[Work item] Output only the lines below that start at the line containing "ch_ActorSubject : string;" and end at the line containing "gr_Roles : list string;", with both ends kept.

Records drawn from a dataset:
(* ===== verification/MetadataPolicy.v ===== *)
(** * MetadataPolicy: OpenID Federation metadata policies
    ([domains/federation/metadatapolicy], [domains/federation/metadata_policy.go]).

    The policies of the statements of a trust chain are merged from the anchor
    down, checked for consistency, and applied to the leaf's metadata.  A value
    decoded from JSON is a [json]; the lists the merge computes itself have Go's
    type [[]string], told apart from a decoded array as [reflect.DeepEqual] does.
    A Go map ranges in no fixed order; the loops here use one, and no theorem
    depends on which (only which of several errors is reported would). *)
From S2P Require Import Prelude.
Local Open Scope Z_scope.

(** A number is its float64 (JSON has no NaN, and -0 equals 0, so [==] is equality);
    an object is the list of its members in key order. *)
#[warnings="-register-all"]
Inductive json :=
| JNull
| JBool (b : bool)
| JNum (float : Z)
| JStr (s : string)
| JArr (l : list json)
| JObj (members : list (string * json))
| JStrs (l : list string).

#[export] Instance json_eq_dec : EqDecision json.
Proof.
  refine (fix go (x y : json) : Decision (x = y) :=
    let dec : EqDecision json := @go in
    match x, y with
    | JNull, JNull => left eq_refl
    | JBool b, JBool c => cast_if (decide (b = c))
    | JNum n, JNum m => cast_if (decide (n = m))
    | JStr s, JStr t => cast_if (decide (s = t))
    | JArr l, JArr k => cast_if (decide (l = k))
    | JObj l, JObj k => cast_if (decide (l = k))
    | JStrs l, JStrs k => cast_if (decide (l = k))
    | _, _ => right _
    end); clear dec go; abstract congruence.
Defined.

Inductive policy_error :=
| ErrUnknownOperator | ErrOperandShape | ErrMergeConflict | ErrInconsistent | ErrViolation | ErrEssentialMissing.

Abbreviation paramPolicy := (gmap string json).
Abbreviation metadata := (gmap string json).

Definition opValue : string := "value".
Definition opAdd : string := "add".
Definition opDefault : string := "default".
Definition opOneOf : string := "one_of".
Definition opSubsetOf : string := "subset_of".
Definition opSupersetOf : string := "superset_of".
Definition opEssential : string := "essential".

Definition isKnownOperator (op : string) : bool :=
  contains [opValue; opAdd; opDefault; opOneOf; opSubsetOf; opSupersetOf; opEssential] op.

(** ** Operands *)

Fixpoint arr_strings (l : list json) : result policy_error (list string) :=
  match l with
  | [] => Ok []
  | JStr s :: l => t ← arr_strings l; Ok (s :: t)
  | _ :: _ => Err ErrOperandShape
  end.

Definition toStringSlice (v : json) : result policy_error (list string) :=
  match v with
  | JNull => Ok []
  | JStrs l => Ok l
  | JStr s => Ok [s]
  | JArr l => arr_strings l
  | _ => Err ErrOperandShape
  end.

Definition containsString (l : list string) (s : string) : bool := contains l s.

(** [reflect.DeepEqual]. *)
Definition valuesEqual (a b : json) : bool := bool_decide (a = b).

Definition appendUnique (existing : json) (additions : list string) : list string :=
  let cur := match toStringSlice existing with Ok cur => cur | Err _ => [] end in
  dedup_onto (dedup_onto [] cur) additions.
(* ===== verification/ExchangeDeps.v ===== *)
(** * ExchangeDeps: what the token-exchange grant reaches beyond the other grants
    ([tokengrant/token_exchange.go], [TokenExchangeRequest] and
    [TokenExchangeDeps]; [domains/tokenexchange]; [domains/tenant/tenant_collab.go];
    [protocols/oauth/oauthwire/token_exchange_helpers.go]). *)
From S2P Require Import Prelude Crypto Core Lifecycle RefreshStore CodeStores DeviceCodes CibaStore Issue RefreshIface GraceCache Scopes GrantCore Jose.
Local Open Scope Z_scope.

(** ** Constants *)

Definition TokenTypeAccessToken : string := "urn:ietf:params:oauth:token-type:access_token".
Definition TokenTypeRefreshToken : string := "urn:ietf:params:oauth:token-type:refresh_token".
Definition TokenTypeIDToken : string := "urn:ietf:params:oauth:token-type:id_token".
Definition TokenTypeJWT : string := "urn:ietf:params:oauth:token-type:jwt".
Definition TokenTypeDeviceSecret : string := "urn:openid:params:token-type:device-secret".
Definition AMRSpiffe : string := "spiffe".
Definition AMRBreakGlass : string := "break_glass".
Definition ClaimBreakGlass : string := "break_glass".
Definition ClaimBreakGlassAdminSessionID : string := "break_glass_admin_session_id".
Definition TokenUseUnknown : string := "".
Definition TokenUseAccessToken : string := "access_token".
Definition TokenUseIDToken : string := "id_token".
Definition KeyIssuedTokenType : string := "issued_token_type".
Definition KeyIss : string := "iss".
Definition ErrDeviceSecretNotConfigured : string := "device_secret_not_configured".

(** ** Claims of a validated token *)

Definition IsAccessTokenClaims (claims : option TokenClaims) : bool :=
  match claims with
  | Some c => bool_decide (tc_TokenUse c = TokenUseUnknown) || bool_decide (tc_TokenUse c = TokenUseAccessToken)
  | None => false
  end.

Definition IsIDTokenClaims (claims : option TokenClaims) : bool :=
  match claims with
  | Some c => bool_decide (tc_TokenUse c = TokenUseUnknown) || bool_decide (tc_TokenUse c = TokenUseIDToken)
  | None => false
  end.

Definition TokenClaimsMatchDeclaredType (claims : option TokenClaims) (declaredType : string) : bool :=
  if decide (declaredType = TokenTypeAccessToken) then IsAccessTokenClaims claims
  else if decide (declaredType = TokenTypeIDToken) then IsIDTokenClaims claims
  else match claims with Some _ => true | None => false end.

Definition IsBreakGlassImpersonationClaims (c : TokenClaims) : bool :=
  if negb (bool_decide (default "" (tc_Extra c !! ClaimBreakGlassAdminSessionID) = ""))
     || bool_decide (default "" (tc_Extra c !! ClaimBreakGlass) = "true")
  then true
  else contains (tc_AMR c) AMRBreakGlass.

(** [Client.AreResourcesAllowed]. *)
Definition AreResourcesAllowed (c : Client) (requested : list string) : bool :=
  match requested, cl_AllowedResources c with
  | [], _ | _, [] => true
  | _, allowed => forallb (contains allowed) requested
  end.

Definition ACRMatchesAny (inbound : string) (demanded : list string) : bool :=
  if bool_decide (inbound = "") || bool_decide (demanded = []) then false else contains demanded inbound.

(** One loop of [MergeTargets]; [seen] holds what [out] holds. *)
Fixpoint merge_into (out l : list string) : list string :=
  match l with
  | [] => out
  | s :: l => if bool_decide (s = "") || contains out s then merge_into out l else merge_into (out ++ [s]) l
  end.

Definition MergeTargets (primary secondary : list string) : list string :=
  merge_into (merge_into [] primary) secondary.

(** ** Delegation chains *)

Definition MaxActChainDepth : Z := 10.

Fixpoint actChainDepth (actor : ActorClaim) : Z :=
  match actor with ActorNil => 0 | Actor _ act => 1 + actChainDepth act end.

(** The identities of a chain, most recent first. *)
Fixpoint actors (actor : ActorClaim) : list string :=
  match actor with ActorNil => [] | Actor s act => s :: actors act end.

(** The loop of [tokExActorChainHasCycle]. *)
Fixpoint acts_as (sub : string) (actor : ActorClaim) : bool :=
  match actor with ActorNil => false | Actor s act => bool_decide (s = sub) || acts_as sub act end.

Definition tokExActorChainHasCycle (actor : ActorClaim) : bool :=
  match actor with ActorNil => false | Actor s act => acts_as s act end.

Definition actor_subject (actor : ActorClaim) : string :=
  match actor with ActorNil => "" | Actor s _ => s end.

(** ** The operator's hop policy *)

Record Hop := {
  hop_SubjectID : string;
  hop_ActorSubject : string;
  hop_ClientID : string;
  hop_RequestedTokenType : string;
  hop_Scopes : list string;
  hop_Resources : list string;
}.

Record Rule := {
  rule_Name : string;
  rule_SubjectID : string;
  rule_ActorSubject : string;
  rule_ClientID : string;
  rule_Deny : bool;
}.

(** An empty field of a rule matches anything. *)
Definition field_matches (r h : string) : bool := bool_decide (r = "") || bool_decide (r = h).

Definition ruleMatches (r : Rule) (h : Hop) : bool :=
  field_matches (rule_SubjectID r) (hop_SubjectID h) &&
  field_matches (rule_ActorSubject r) (hop_ActorSubject h) &&
  field_matches (rule_ClientID r) (hop_ClientID h).

Fixpoint Evaluate (h : Hop) (rules : list Rule) (defaultAllow : bool) : bool :=
  match rules with
  | [] => defaultAllow
  | r :: rules => if ruleMatches r h then negb (rule_Deny r) else Evaluate h rules defaultAllow
  end.

(** ** Records of other components *)

Record ChainHop := {
  ch_JTI : string;
  ch_ParentJTI : string;
  ch_SubjectID : string;
  ch_ActorSubject : string;
  ch_ClientID : string;
  ch_ChainDepth : Z;
  ch_RecordedAt : Z;
}.

Record GuestRecord := {
  gr_GuestTenantID : string;
  gr_HomeTenantID : string;
  gr_ExternalSubjectID : string;
  gr_Roles : list string;
  gr_Attributes : gmap string string;
  gr_CreatedAt : Z;
}.

Record SPIFFEID := {
  sp_TrustDomain : string;
  sp_Path : string;
  sp_Namespace : string;
  sp_ServiceAccount : string;
  sp_URI : string;
}.

Definition SPIFFEID_Attributes (s : SPIFFEID) : gmap string string :=
  let attrs := <["spiffe_trust_domain" := sp_TrustDomain s]> $ <["spiffe_id" := sp_URI s]> ∅ in
  let attrs := if decide (sp_Namespace s = "") then attrs else <["spiffe_namespace" := sp_Namespace s]> attrs in
  if decide (sp_ServiceAccount s = "") then attrs
  else <["spiffe_service_account" := sp_ServiceAccount s]> attrs.

(** ** The request and the operations *)

Record ExchangeRequest := {
  xr_base : Request;
  xr_SubjectToken : string;
  xr_SubjectTokenType : string;
  xr_ActorToken : string;
  xr_ActorTokenType : string;
  xr_Resource : list string;
  xr_Audience : list string;
  xr_Scope : string;
  xr_RequestedTokenType : string;
  xr_ACRValues : string;
}.

(** The optional parts are [None] when they are nil.  [ResolveLocalSubject] gives the
    subject it returns and whether it also returns an error, because one caller
    ignores the error and keeps the subject. *)
Record ExchangeDeps (X : Type) := {
  xd_deps : Deps X;
  xd_ValidateAnyToken : X -> string -> result () (option TokenClaims);
  xd_ResolveLocalSubject : X -> string -> string * bool;
  xd_SPIFFEValidator : option (X -> string -> string -> result () SPIFFEID);
  xd_SPIFFEAudience : string;
  xd_JTIReplayStore : option (Z -> string -> Z -> X -> result () bool * X);
  xd_JTIReplayFailClosed : bool;
  xd_Auditor : bool;
  xd_MaxTokenExchangeChainLifetime : Z;
  xd_TokenExchangePolicy : option (Hop -> X -> result () bool * X);
  xd_ExternalUserStore : option (X -> string -> string -> result () (option GuestRecord));
  xd_TenantCollaborationStore : option (X -> string -> string -> result () bool);
  xd_HomeTenantForClient : X -> string -> string;
  xd_TokenExchangeChainStore : option (ChainHop -> X -> result () () * X);
  xd_resolveIssuer : string;
  xd_json_member : string -> list Z -> option string;
}.
Arguments xd_deps {X}. Arguments xd_ValidateAnyToken {X}. Arguments xd_ResolveLocalSubject {X}.
Arguments xd_SPIFFEValidator {X}. Arguments xd_SPIFFEAudience {X}. Arguments xd_JTIReplayStore {X}.
Arguments xd_JTIReplayFailClosed {X}. Arguments xd_Auditor {X}.
Arguments xd_MaxTokenExchangeChainLifetime {X}. Arguments xd_TokenExchangePolicy {X}.
Arguments xd_ExternalUserStore {X}. Arguments xd_TenantCollaborationStore {X}.
Arguments xd_HomeTenantForClient {X}. Arguments xd_TokenExchangeChainStore {X}.
Arguments xd_resolveIssuer {X}. Arguments xd_json_member {X}.

(** ** Lemmas *)

Lemma acts_as_spec sub actor : acts_as sub actor = true <-> sub ∈ actors actor.
Proof.
  induction actor as [|s act IH]; cbn; [split; [done|by intros ?%elem_of_nil]|].
  rewrite elem_of_cons, orb_true_iff, bool_decide_eq_true, IH. naive_solver.
Qed.

Lemma actChainDepth_length actor : actChainDepth actor = Z.of_nat (length (actors actor)).
Proof. induction actor; cbn -[Z.of_nat]; lia. Qed.

Lemma merge_into_spec out l :
  NoDup out -> NoDup (merge_into out l) /\
  forall s, s ∈ merge_into out l <-> s ∈ out \/ (s ∈ l /\ s <> "").
Proof.
  revert out. induction l as [|a l IH]; intros out Hnd; cbn.
  { split; [done|]. intros s. rewrite elem_of_nil. tauto. }
  destruct (bool_decide (a = "") || contains out a) eqn:E.
  - destruct (IH out Hnd) as [H1 H2]. split; [done|]. intros s. rewrite H2, elem_of_cons.
    apply orb_true_iff in E as [E|E]; [bool_simpl|apply contains_spec in E]; naive_solver.
  - bool_simpl. assert (a ∉ out) as Ha by (rewrite <- contains_spec; congruence).
    destruct (IH (out ++ [a])) as [H1 H2].
    { apply NoDup_app. split_and!; [done| |apply NoDup_singleton]. intros s Hs ->%list_elem_of_singleton. done. }
    split; [done|]. intros s. rewrite H2, elem_of_app, list_elem_of_singleton, elem_of_cons. naive_solver.
Qed.

Lemma MergeTargets_spec primary secondary :
  NoDup (MergeTargets primary secondary) /\
  forall s, s ∈ MergeTargets primary secondary <-> s <> "" /\ (s ∈ primary \/ s ∈ secondary).
Proof.
  unfold MergeTargets. destruct (merge_into_spec [] primary NoDup_nil_2) as [H1 H2].
  destruct (merge_into_spec _ secondary H1) as [H3 H4]. split; [done|].
  intros s. rewrite H4, H2, elem_of_nil. naive_solver.
Qed.

Lemma AreResourcesAllowed_spec c l :
  AreResourcesAllowed c l = true -> cl_AllowedResources c = [] \/ l ⊆ cl_AllowedResources c.
Proof.
  unfold AreResourcesAllowed. destruct l as [|r l]; [by right; intros ? ?%elem_of_nil|].
  destruct (cl_AllowedResources c) as [|a al]; [by left|]. intros H. right. intros s Hs.
  rewrite forallb_forall in H. apply contains_spec, H. by apply list_elem_of_In.
Qed.

(** ** Properties *)

Definition applies (r : Rule) (h : Hop) : Prop :=
  (rule_SubjectID r = "" \/ rule_SubjectID r = hop_SubjectID h) /\
  (rule_ActorSubject r = "" \/ rule_ActorSubject r = hop_ActorSubject h) /\
  (rule_ClientID r = "" \/ rule_ClientID r = hop_ClientID h).

Lemma ruleMatches_spec r h : ruleMatches r h = true <-> applies r h.
Proof.
  unfold ruleMatches, applies, field_matches.
  rewrite !andb_true_iff, !orb_true_iff, !bool_decide_eq_true. tauto.
Qed.

(** the hop policy is decided by its first applicable rule: a hop is allowed if
    and only if either no rule applies and the default allows, or the first rule whose
    non-empty fields all equal the hop's is not a denial; rules after it never count. *)
Theorem Evaluate_first_match h rules defaultAllow :
  Evaluate h rules defaultAllow = true <->
  (defaultAllow = true /\ Forall (fun r => ~ applies r h) rules) \/
  exists before r after, rules = before ++ r :: after /\ Forall (fun r => ~ applies r h) before /\
    applies r h /\ rule_Deny r = false.
Proof.
  induction rules as [|r rules IH]; cbn.
  { split; [auto|]. intros [[H _]|(b & r & a & H & _)]; [done|]. by destruct b. }
  destruct (ruleMatches r h) eqn:E.
  - apply ruleMatches_spec in E. rewrite negb_true_iff. split.
    + intros Hd. right. exists [], r, rules. by split_and!.
    + intros [[_ Hf]|(b & r' & a & Heq & Hf & Ha & Hd)].
      * apply Forall_cons in Hf as [Hf _]. done.
      * destruct b as [|r0 b]; injection Heq as -> ->; [done|]. apply Forall_cons in Hf as [Hf _]. done.
  - assert (~ applies r h) as Hn by (rewrite <- ruleMatches_spec; congruence). rewrite IH. split.
    + intros [[Hd Hf]|(b & r' & a & -> & Hf & Ha & Hd)].
      * left. split; [done|]. by constructor.
      * right. exists (r :: b), r', a. split_and!; [done|by constructor|done..].
    + intros [[Hd Hf]|(b & r' & a & Heq & Hf & Ha & Hd)].
      * left. split; [done|]. by apply Forall_cons in Hf as [_ Hf].
      * destruct b as [|r0 b]; injection Heq as -> ->; [done|]. apply Forall_cons in Hf as [_ Hf].
        right. by exists b, r', a.
Qed.
Lemma authorize_Some d q c w actor t w1 :
  tokExResolveActorAndAuthorize d q c w = (Some (actor, t), w1) ->
  exists x1 x2, only_x w w1 x2 /\ actor_ok d q c (sv_now (w_srv w)) (sv_x (w_srv w)) actor /\
    tokExActorChainHasCycle actor = false /\ targets_ok d q c x1 t /\
    collaboration_ok d q c x1 (tg_scopes t) /\ policy_ok d q c actor t x1 x2.
Proof.
  unfold tokExResolveActorAndAuthorize. intros H.
  apply then_passed in H as (a & w2 & Ha & _ & H); [|apply resolves_actor].
  apply actor_Some in Ha as [[x1 Hx1] Ha]. destruct (tokExActorChainHasCycle a) eqn:Hc; [done|].
  apply then_passed in H as (t' & w3 & Ht & _ & H); [|apply resolves_targets].
  apply targets_Some in Ht as [-> Ht].
  apply gate_passed in H as (w3 & Hcol & _ & H); [|apply gate_collaboration].
  apply collaboration_passed in Hcol as [Hx2 Hcol].
  apply gate_passed in H as (w4 & Hp & _ & H); [|apply gate_policy].
  apply policy_passed in Hp as (x3 & Hx3 & Hp). injection H as <- <- <-.
  rewrite (only_x_sv _ _ _ Hx1) in *. rewrite (only_x_sv _ _ _ Hx2) in Hp.
  exists x1, x3. split_and!; try done. eauto using only_x_trans.
Qed.

(** The sender constraint is not weakened: a bound subject needs some proof. *)
Definition constraint_kept q (claims : TokenClaims) : Prop :=
  (tc_ConfirmationJKT claims <> "" -> xr_jkt q <> "") /\
  (tc_ConfirmationX5TS256 claims <> "" -> xr_x5t q <> "").
Fixpoint findConflict (clientID : string) (sets : list (list string)) (candidateCodes : list string)
    : option ConflictError :=
  match sets with
  | [] => None
  | set :: sets =>
      let hit := hitsInSet set candidateCodes in
      if Nat.leb 2 (length hit)
      then Some {| ce_ClientID := clientID; ce_Set := set; ce_Roles := hit |}
      else findConflict clientID sets candidateCodes
  end.

Definition CheckRoleConflict (clientID : string) (sets : list (list string)) (candidateCodes : list string)
    : option perm_error :=
  ErrRoleConflict <$> findConflict clientID sets candidateCodes.

Definition with_sets (clientID : string) (sets : list (list string)) (table : gmap string (list (list string)))
    : gmap string (list (list string)) :=
  if decide (sets = []) then delete clientID table else <[clientID := sets]> table.

Definition SetConflictSets (clientID : string) (sets : list (list string)) m : result perm_error () * MemoryProvider :=
  if negb (validateConflictSets sets) then (Err ErrInvalidConflictSet, m)
  else (Ok (), set_conflicts m (with_sets clientID sets (mp_ssodConflicts m)) (mp_dsodConflicts m)).

Definition SetActivationConflictSets (clientID : string) (sets : list (list string)) m
    : result perm_error () * MemoryProvider :=
  if negb (validateConflictSets sets) then (Err ErrInvalidConflictSet, m)
  else (Ok (), set_conflicts m (mp_ssodConflicts m) (with_sets clientID sets (mp_dsodConflicts m))).

Definition ConflictSets (clientID : string) m : list (list string) := ssod m clientID.
Definition ActivationConflictSets (clientID : string) m : list (list string) := dsod m clientID.

(** ** Session activation *)

Definition NUL : ascii := Ascii.zero.

Definition sessionKey (userID clientID sessionID : string) : string :=
  userID +:+ String NUL (clientID +:+ String NUL sessionID).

[Written response]
  ch_ActorSubject : string;
  ch_ClientID : string;
  ch_ChainDepth : Z;
  ch_RecordedAt : Z;
}.

Record GuestRecord := {
  gr_GuestTenantID : string;
  gr_HomeTenantID : string;
  gr_ExternalSubjectID : string;
  gr_Roles : list string;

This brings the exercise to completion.